**DESCRIPTION OF THE TASK:** Wherever a line of the records contains "verification", copy that line.
★ ★ ★ ★ ★ ★ ★
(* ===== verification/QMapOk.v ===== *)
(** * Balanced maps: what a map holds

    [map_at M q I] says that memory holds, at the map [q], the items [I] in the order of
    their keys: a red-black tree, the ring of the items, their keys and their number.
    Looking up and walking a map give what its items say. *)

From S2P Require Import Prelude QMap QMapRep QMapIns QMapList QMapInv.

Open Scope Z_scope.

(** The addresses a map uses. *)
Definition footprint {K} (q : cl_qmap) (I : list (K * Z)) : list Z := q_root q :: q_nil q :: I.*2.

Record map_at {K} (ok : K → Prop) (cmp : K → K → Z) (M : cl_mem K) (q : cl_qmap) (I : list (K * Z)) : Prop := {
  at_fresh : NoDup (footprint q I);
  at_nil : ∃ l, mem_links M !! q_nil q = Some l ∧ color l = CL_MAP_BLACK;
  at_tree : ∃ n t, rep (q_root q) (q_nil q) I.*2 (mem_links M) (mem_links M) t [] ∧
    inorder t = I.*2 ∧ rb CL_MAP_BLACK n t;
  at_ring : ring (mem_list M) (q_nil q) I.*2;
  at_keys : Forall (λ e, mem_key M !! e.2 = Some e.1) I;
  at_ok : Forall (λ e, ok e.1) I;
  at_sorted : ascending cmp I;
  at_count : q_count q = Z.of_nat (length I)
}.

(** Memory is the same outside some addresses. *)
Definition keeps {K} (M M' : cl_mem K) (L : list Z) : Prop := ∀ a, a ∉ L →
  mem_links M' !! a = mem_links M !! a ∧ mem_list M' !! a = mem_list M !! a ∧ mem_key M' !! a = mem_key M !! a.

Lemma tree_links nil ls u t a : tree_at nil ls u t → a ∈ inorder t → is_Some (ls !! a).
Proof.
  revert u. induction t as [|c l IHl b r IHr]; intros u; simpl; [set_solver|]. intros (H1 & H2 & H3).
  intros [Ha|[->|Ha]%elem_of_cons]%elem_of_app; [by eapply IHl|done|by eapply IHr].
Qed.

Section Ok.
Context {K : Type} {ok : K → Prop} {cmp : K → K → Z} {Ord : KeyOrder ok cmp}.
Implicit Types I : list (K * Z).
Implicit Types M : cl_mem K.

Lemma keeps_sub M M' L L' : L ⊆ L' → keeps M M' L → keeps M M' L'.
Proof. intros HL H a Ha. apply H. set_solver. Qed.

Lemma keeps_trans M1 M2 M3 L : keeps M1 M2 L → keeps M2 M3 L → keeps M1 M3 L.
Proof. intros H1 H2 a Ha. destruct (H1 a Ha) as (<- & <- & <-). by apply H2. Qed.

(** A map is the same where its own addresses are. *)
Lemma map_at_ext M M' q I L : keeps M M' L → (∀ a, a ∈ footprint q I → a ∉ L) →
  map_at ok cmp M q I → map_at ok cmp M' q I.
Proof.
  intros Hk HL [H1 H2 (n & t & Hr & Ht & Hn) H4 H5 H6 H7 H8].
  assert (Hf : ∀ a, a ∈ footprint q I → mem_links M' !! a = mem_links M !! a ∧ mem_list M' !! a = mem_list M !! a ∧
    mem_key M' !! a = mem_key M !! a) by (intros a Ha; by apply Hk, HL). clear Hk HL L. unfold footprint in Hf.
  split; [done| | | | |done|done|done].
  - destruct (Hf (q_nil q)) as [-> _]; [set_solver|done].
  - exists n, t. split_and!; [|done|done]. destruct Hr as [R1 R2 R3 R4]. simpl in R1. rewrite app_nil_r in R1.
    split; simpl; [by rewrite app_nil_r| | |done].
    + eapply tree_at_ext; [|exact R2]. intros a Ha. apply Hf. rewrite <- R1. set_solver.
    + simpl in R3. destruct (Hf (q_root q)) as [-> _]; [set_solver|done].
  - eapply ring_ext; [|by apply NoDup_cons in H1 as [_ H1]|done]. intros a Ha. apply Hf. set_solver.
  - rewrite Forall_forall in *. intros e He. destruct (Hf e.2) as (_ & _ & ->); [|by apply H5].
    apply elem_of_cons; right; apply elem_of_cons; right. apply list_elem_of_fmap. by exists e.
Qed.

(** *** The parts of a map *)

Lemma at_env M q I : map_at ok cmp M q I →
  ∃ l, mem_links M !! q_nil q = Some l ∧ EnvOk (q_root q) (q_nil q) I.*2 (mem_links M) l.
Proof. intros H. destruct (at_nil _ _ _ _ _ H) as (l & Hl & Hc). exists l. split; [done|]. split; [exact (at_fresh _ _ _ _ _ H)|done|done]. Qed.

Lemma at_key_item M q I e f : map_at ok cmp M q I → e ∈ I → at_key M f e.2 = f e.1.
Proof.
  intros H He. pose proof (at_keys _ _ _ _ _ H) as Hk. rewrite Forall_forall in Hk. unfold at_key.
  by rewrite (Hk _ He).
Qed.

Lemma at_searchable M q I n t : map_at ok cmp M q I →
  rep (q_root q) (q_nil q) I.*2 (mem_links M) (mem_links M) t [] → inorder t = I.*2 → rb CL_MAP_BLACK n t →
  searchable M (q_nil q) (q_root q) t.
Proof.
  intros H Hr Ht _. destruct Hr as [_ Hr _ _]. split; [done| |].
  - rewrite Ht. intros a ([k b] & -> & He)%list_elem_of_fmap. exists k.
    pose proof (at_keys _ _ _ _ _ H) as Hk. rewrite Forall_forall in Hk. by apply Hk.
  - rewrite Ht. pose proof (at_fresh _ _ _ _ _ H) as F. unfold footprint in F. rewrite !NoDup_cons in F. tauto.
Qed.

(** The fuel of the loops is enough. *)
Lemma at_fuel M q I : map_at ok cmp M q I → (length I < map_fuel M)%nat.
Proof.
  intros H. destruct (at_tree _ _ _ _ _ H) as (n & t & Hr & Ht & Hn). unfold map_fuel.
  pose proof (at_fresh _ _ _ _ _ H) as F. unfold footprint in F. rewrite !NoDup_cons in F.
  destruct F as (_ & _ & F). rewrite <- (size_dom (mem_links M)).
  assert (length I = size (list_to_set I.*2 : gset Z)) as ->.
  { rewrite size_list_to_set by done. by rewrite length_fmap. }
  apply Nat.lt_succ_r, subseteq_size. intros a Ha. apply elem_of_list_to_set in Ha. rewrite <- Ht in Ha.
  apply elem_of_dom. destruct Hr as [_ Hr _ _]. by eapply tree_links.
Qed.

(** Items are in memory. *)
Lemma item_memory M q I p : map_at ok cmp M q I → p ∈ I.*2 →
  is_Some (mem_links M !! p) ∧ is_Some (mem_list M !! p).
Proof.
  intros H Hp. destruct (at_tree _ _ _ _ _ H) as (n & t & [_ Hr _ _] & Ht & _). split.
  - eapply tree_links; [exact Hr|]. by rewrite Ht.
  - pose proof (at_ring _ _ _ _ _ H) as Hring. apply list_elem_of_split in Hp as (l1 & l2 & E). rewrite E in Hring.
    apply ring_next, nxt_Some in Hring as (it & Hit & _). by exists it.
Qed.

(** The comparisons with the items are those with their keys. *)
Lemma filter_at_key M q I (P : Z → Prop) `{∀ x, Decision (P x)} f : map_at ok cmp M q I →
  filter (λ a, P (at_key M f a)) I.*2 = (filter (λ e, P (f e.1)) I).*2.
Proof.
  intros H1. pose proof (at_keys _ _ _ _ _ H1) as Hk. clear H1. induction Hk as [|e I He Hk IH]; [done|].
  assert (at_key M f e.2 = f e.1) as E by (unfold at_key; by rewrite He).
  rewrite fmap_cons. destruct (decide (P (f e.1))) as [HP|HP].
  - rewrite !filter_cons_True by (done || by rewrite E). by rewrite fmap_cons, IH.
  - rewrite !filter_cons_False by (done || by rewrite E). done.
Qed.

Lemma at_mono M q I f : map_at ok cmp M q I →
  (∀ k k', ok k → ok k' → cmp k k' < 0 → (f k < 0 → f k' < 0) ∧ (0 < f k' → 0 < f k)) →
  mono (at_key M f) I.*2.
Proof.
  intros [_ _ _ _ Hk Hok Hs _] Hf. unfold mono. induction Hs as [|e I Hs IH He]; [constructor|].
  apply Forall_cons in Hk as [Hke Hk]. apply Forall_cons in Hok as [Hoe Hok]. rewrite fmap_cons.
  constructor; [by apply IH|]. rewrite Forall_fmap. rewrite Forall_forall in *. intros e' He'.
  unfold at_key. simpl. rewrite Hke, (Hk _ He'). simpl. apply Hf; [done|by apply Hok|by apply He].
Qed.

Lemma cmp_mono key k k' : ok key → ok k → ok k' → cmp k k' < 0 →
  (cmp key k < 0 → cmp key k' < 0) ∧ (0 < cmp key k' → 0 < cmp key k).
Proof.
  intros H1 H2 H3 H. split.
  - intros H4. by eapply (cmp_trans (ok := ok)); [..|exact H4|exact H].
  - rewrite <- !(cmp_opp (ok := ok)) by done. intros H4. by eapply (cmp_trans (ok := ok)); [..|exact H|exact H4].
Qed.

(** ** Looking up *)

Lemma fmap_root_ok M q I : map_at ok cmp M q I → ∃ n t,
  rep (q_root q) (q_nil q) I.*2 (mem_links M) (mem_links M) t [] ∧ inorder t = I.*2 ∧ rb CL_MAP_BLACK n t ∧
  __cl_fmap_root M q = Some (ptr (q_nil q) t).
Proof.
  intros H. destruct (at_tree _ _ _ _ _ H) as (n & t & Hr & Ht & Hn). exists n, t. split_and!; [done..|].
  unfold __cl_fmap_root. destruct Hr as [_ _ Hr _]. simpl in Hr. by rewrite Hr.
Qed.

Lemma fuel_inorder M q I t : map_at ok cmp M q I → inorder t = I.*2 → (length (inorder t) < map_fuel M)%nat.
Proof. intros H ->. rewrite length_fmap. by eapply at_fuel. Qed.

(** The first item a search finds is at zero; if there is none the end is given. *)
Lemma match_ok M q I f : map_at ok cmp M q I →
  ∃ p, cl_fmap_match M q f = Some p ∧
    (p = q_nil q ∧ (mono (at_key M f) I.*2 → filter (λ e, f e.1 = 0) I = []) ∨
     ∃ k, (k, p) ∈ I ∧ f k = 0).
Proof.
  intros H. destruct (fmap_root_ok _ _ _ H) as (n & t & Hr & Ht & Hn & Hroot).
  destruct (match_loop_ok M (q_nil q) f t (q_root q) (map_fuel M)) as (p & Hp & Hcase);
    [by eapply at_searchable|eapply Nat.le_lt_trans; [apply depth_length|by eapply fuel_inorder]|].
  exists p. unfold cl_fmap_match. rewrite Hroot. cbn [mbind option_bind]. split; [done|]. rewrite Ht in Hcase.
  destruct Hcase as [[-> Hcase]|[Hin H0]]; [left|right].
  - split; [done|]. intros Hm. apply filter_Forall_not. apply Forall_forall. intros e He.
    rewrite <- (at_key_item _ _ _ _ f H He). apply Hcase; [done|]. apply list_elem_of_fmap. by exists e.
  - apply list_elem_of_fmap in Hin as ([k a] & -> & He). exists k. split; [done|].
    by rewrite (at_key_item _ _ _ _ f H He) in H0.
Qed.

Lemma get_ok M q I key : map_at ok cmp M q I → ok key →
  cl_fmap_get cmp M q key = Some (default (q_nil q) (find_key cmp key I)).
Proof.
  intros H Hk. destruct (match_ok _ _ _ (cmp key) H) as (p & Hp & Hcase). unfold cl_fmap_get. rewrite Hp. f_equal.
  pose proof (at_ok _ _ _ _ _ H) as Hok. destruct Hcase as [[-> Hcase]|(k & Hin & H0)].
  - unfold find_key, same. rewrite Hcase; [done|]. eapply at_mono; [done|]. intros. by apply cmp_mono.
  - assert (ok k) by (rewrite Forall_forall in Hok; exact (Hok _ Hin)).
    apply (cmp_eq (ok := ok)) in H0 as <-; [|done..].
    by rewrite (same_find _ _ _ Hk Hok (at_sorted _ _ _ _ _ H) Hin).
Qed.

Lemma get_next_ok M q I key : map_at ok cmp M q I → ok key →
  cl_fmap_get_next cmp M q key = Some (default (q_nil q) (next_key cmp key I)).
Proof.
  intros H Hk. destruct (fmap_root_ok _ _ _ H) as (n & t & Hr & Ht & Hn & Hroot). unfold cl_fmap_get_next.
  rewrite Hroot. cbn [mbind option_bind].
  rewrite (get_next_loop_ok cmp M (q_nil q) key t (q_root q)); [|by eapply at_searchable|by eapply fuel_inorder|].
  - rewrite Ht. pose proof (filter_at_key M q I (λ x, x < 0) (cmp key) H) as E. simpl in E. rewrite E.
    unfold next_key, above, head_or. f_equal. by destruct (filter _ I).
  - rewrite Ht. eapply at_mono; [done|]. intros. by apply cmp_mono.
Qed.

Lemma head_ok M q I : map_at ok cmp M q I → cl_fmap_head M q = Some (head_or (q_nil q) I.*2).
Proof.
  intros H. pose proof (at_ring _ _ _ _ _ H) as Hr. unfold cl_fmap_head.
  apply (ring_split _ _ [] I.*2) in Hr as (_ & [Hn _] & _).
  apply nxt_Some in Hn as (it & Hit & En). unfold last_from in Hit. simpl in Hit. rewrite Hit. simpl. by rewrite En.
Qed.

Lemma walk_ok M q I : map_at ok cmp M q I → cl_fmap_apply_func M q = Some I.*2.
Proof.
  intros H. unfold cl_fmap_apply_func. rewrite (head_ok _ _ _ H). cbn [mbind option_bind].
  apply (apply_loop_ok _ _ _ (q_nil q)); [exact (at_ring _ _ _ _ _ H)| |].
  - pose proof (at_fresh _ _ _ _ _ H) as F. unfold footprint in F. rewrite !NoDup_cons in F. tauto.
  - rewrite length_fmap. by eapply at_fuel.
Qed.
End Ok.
★ ★ ★ ★ ★ ★ ★
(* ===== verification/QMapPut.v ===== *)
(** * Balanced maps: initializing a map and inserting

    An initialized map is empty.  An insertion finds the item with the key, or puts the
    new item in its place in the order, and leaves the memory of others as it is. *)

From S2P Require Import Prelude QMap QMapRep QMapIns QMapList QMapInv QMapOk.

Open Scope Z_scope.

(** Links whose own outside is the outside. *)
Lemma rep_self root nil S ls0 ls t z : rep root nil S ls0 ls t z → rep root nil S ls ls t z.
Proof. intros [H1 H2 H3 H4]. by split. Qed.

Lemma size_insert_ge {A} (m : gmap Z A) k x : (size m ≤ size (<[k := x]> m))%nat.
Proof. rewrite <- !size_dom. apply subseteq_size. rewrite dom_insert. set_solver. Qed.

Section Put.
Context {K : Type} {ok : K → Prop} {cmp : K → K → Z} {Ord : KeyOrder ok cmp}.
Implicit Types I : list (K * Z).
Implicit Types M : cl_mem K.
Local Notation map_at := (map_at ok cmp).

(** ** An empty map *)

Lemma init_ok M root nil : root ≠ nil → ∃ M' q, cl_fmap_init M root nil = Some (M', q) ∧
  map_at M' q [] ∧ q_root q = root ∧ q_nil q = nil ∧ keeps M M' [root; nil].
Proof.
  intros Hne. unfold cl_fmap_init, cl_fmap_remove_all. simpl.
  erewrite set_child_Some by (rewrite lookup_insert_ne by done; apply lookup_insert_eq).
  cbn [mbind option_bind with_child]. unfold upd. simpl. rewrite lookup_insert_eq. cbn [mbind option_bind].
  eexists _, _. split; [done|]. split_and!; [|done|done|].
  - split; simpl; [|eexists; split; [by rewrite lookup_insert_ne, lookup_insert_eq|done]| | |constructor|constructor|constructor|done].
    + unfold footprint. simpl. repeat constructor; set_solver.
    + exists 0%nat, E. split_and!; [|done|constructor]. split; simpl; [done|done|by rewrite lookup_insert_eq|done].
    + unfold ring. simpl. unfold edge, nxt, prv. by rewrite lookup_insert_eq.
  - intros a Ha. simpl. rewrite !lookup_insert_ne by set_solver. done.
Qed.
★ ★ ★ ★ ★ ★ ★
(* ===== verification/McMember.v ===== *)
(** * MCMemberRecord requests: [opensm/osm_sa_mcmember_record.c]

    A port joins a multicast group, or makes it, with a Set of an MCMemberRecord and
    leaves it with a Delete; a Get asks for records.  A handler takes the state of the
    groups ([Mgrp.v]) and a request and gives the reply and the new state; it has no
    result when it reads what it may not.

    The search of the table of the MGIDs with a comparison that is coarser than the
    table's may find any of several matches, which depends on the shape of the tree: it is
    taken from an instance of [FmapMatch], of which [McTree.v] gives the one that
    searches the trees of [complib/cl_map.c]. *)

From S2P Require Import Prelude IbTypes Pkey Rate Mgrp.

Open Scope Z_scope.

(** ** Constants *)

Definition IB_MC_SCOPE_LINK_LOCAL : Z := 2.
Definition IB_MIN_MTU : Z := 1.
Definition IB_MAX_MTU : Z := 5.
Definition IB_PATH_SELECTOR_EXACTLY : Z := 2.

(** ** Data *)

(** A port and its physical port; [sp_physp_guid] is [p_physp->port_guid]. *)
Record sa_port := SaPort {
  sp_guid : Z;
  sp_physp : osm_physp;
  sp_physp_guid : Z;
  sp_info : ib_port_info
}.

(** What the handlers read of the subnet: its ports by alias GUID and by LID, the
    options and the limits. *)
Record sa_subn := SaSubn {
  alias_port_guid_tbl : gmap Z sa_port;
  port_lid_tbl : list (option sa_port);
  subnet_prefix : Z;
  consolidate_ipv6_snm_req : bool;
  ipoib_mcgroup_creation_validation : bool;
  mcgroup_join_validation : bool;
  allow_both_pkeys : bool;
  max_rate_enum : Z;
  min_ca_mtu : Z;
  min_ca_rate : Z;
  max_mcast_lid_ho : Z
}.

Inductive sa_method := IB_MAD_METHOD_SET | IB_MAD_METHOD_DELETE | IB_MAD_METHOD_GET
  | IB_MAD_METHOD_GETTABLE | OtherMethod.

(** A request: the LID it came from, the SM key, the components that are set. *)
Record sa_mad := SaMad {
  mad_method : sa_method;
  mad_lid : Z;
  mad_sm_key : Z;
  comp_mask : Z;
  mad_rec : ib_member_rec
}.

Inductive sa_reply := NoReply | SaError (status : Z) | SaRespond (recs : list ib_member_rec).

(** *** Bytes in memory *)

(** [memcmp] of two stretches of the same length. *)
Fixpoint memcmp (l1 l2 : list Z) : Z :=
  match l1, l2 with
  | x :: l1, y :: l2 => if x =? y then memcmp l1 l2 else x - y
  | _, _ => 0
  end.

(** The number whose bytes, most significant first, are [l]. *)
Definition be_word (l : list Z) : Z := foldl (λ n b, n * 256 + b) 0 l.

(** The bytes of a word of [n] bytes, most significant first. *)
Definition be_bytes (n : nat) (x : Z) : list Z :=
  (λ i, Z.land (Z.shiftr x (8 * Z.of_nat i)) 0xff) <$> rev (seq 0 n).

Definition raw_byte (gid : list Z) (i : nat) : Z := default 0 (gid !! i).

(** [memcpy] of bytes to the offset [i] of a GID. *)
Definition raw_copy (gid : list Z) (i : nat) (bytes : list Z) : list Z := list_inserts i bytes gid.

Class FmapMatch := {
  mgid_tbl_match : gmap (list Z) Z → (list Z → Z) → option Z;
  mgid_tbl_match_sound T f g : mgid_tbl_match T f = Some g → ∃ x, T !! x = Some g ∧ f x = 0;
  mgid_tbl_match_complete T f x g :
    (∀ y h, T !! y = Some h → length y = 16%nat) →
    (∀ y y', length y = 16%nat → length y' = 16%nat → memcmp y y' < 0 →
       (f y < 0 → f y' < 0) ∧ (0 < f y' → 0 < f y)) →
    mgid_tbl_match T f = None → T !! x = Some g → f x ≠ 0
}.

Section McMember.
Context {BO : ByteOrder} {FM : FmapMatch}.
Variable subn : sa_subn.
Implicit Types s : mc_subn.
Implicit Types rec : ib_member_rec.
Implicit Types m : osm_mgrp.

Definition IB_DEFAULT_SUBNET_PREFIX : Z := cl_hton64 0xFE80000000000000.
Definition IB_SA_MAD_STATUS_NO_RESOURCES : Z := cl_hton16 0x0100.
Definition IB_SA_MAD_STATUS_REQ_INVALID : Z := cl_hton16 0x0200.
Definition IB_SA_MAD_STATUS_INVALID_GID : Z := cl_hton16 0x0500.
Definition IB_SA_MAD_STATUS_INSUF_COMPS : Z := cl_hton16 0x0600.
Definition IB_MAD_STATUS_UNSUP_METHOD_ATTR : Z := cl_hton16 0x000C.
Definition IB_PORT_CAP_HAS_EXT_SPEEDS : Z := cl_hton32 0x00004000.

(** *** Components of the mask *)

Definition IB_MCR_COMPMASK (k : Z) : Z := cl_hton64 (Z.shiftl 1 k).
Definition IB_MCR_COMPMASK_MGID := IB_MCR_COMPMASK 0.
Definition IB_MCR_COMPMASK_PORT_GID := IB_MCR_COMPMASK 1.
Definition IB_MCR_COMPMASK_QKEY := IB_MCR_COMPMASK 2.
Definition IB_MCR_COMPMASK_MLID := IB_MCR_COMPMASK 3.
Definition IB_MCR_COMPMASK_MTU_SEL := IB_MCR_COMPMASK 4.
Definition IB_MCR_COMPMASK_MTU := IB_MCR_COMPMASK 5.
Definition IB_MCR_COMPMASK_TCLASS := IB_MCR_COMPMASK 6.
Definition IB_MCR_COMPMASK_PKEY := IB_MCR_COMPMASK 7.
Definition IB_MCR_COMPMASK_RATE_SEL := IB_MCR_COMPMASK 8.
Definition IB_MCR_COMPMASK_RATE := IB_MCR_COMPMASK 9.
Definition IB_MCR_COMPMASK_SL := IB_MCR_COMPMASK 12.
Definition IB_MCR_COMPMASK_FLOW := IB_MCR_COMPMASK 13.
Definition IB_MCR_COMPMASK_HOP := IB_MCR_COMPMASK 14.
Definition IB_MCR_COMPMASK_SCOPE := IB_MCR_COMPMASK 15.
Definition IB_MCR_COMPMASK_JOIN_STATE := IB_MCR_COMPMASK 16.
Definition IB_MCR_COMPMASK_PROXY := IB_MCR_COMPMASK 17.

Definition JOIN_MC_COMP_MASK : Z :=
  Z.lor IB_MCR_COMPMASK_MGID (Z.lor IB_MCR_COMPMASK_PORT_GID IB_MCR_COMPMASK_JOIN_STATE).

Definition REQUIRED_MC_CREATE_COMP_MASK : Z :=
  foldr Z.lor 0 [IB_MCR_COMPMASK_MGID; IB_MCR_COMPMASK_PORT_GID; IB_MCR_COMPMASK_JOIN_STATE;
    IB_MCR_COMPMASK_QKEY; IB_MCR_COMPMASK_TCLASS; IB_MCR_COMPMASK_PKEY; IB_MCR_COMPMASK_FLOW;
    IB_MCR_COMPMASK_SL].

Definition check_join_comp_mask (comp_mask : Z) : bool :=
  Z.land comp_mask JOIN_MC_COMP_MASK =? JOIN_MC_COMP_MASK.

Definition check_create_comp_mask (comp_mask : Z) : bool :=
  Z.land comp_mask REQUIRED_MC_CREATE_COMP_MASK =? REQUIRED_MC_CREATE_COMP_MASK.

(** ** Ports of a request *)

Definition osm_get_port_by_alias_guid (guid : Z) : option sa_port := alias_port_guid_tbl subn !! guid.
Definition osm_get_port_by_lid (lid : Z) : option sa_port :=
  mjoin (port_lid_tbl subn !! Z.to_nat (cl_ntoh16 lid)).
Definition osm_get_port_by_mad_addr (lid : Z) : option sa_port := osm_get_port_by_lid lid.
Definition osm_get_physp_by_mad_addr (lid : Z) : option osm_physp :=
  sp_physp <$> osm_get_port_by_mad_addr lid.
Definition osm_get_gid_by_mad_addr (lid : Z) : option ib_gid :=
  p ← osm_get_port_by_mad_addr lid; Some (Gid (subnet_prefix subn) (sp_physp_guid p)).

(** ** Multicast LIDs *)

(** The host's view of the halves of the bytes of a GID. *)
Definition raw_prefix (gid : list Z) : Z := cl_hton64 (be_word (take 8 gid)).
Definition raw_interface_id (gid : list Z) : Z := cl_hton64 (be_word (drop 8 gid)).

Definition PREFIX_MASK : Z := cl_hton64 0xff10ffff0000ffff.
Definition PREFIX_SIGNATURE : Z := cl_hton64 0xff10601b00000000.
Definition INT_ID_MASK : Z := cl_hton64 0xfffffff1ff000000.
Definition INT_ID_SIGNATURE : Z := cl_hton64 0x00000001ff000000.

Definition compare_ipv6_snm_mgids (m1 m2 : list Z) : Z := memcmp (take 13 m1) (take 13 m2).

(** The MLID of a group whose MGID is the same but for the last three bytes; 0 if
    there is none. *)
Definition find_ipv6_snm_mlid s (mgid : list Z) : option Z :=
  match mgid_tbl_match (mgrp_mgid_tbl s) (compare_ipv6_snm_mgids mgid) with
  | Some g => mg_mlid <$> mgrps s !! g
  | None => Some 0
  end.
★ ★ ★ ★ ★ ★ ★
**YOUR SOLUTION:**
(* ===== verification/QMapOk.v ===== *)
(* ===== verification/QMapPut.v ===== *)
(* ===== verification/McMember.v ===== *)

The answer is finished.